Ustedes no pueden opinar con propiedad sobre las enfermedades bucales si no son odontólogos. ¿Verdad? Lo mismo pasa con la historia, pese a que es un asunto más entrañable. La historia es un manantial de cuyas aguas venimos y en cuya corriente debemos abrevar, pero averiguarla o divulgarla es otra cosa. La historia está o debe estar a la mano, pero es un conocimiento relativamente expedito, acotado por el desarrollo de la historiografía, es decir, por una ciencia preparada para el cometido. Tiene a la fuerza su pupitre, su método y sus oficiantes fundamentales. De lo contrario, todos serían expertos en la función mnémica, rememorativa y conmemorativa propia de las sociedades. Pero no es así, o no debe ser así, porque la memoria colectiva se volvería anárquica e inútil. Veamos un ejemplo, buscando claridad: un político de la oposición puede decir hoy lo que le parezca sobre el siglo XIX y sobre Zamora, especialmente si ha leído sobre el personaje, pero su lenguaje de tribuna de actualidad y la necesidad dominante de pelear por el presente lo conducen a excesos que no son como los de Chávez, pero que tal vez tengan cierta semejanza.
La política queda bien servida con ese tipo de intervenciones, pero la historia no. De lo cual se colige que estemos sumidos en unas refriegas de dudoso destino, en las cuales también los historiadores caemos como pichones ante ubicuo cazador.

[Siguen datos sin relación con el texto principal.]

(** The list of identifiers in [_expire_locked] selects the expired rows only. *)
Lemma expired_listed db r us w :
  scheduled db → w ∈ db_tasks db →
  ((tw_run w == r) && (tw_id w in? map tw_id (List.filter (expired r Started us) (db_tasks db)))
   && (tw_status w == Started)) = expired r Started us w.
Proof.
  intros Hs Hw. apply eq_true_iff_eq. rewrite !andb_true_iff, !bool_decide_eq_true. split.
  - intros [[Er (w' & Ei & [Hw' He]%elem_filter)%elem_map] _].
    assert (w = w') as ->; [|done]. eapply unique_row; try done.
    apply expired_status in He as [_ Er']. unfold is_task. rewrite Er, Er', Ei. by rewrite !bool_decide_true.
  - intros He. pose proof (expired_status _ _ _ _ He) as [Es Er]. split_and!; [done| |done].
    apply elem_map. exists w. split; [done|]. by apply elem_filter.
Qed.
Lemma expire_view db r now :
  scheduled db →
  _expire_locked r now db
  = (with_tasks db (map (expire_row r now) (db_tasks db)),
     length (List.filter (expired r Started (epoch now)) (db_tasks db))).
Proof.
  intros Hs. unfold _expire_locked. f_equal. unfold update_tasks, with_tasks. cbn. f_equal.
  rewrite map_map. apply map_ext_elem. intros w Hw. rewrite expired_listed by done. unfold expire_row.
  destruct (expired r Started (epoch now) w) eqn:E; [|done].
  unfold expired at 1. cbn. by rewrite andb_false_r.
Qed.
Lemma expire_row_keeps r now w : keeps w (expire_row r now w).
Proof.
  unfold expire_row. destruct (expired r Started _ w) eqn:E1; [|destruct (expired r Leased _ w) eqn:E2; [|auto with eco]].
  - apply expired_status in E1 as [E1 _]. apply move_keeps. by constructor.
  - apply expired_status in E2 as [E2 _]. apply move_keeps. by constructor.
Qed.
Lemma find_task_expire db r now i :
  scheduled db → find_task r i (_expire_locked r now db).1 = expire_row r now <$> find_task r i db.
Proof.
  intros Hs. rewrite expire_view by done. unfold find_task. cbn [fst db_tasks with_tasks].
  apply find_map. intros w _. destruct (expire_row_keeps r now w) as [E1 E2 _ _ _]. unfold is_task. by rewrite E1, E2.
Qed.

Lemma observed_at_ok c assertion clock c' observed :
  observed_at c assertion clock = (c', Ok observed) → assertion ≤ observed ∧ c' = observe c observed.
Proof.
  unfold observed_at. destruct (_utc clock) as [t|]; [|discriminate].
  destruct (_ <? _); [discriminate|]. destruct (t <? assertion) eqn:E; [discriminate|].
  intros [= <- <-]. breflect. done.
Qed.
Lemma expire_observed_ok c observed db r db' n :
  expire_observed c observed db r = (db', Ok n) →
  _verify_state_locked c db = Ok tt ∧ is_ok (_context_locked r db) = true ∧
  ∃ db1, _expire_locked r observed db = (db1, n) ∧ _write_state_auth_locked false c db1 = Ok db'.
Proof.
  intros (Hv & db1 & Hb & Hw)%transaction_ok. destruct (_context_locked r db); [|discriminate].
  split_and!; [exact Hv|done|]. exists db1. split; [congruence|done].
Qed.

(** ** Completion *)

Record completed (c : coordinator) (db : team_db) (claim : LeaseClaim) (r : TaskEffectResult)
    (db' : team_db) (v : task_view) : Prop := {
  cm_row : ∃ w, find_task (lc_run claim) (lc_task claim) db' = Some w ∧ v = task_view_of w ∧
                same_outcome w r = true;
  cm_fresh : ∀ w, find_task (lc_run claim) (lc_task claim) db = Some w →
    tw_status w in? [Succeeded; Failed] = false →
    _assert_claim_locked true claim db = Ok w ∧ tw_status w = Started ∧
    te_used_tokens r ≤ tw_reserved_tokens w ∧ te_used_cost r ≤ tw_reserved_cost w;
}.

Lemma same_outcome_settled r w : same_outcome (settle_effect r w) r = true.
Proof. unfold same_outcome. cbn. by rewrite !bool_decide_true, !Z.eqb_refl. Qed.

Los excesos del “colega” Chávez nos han llevado a ser opinadores de actualidad, consejeros de lo cotidiano, predicadores en los actos públicos, autores de autoayuda, invitados de la televisión, damas de compañía y hasta pontífices del futuro, como si no fueran otras nuestra misión y evidentes nuestras limitaciones. El interés general de los venezolanos por la historia debe ponerse en remojo, en suma, pero después de repetir todos la siguiente consigna: Aquí no se habla mal de Heródoto.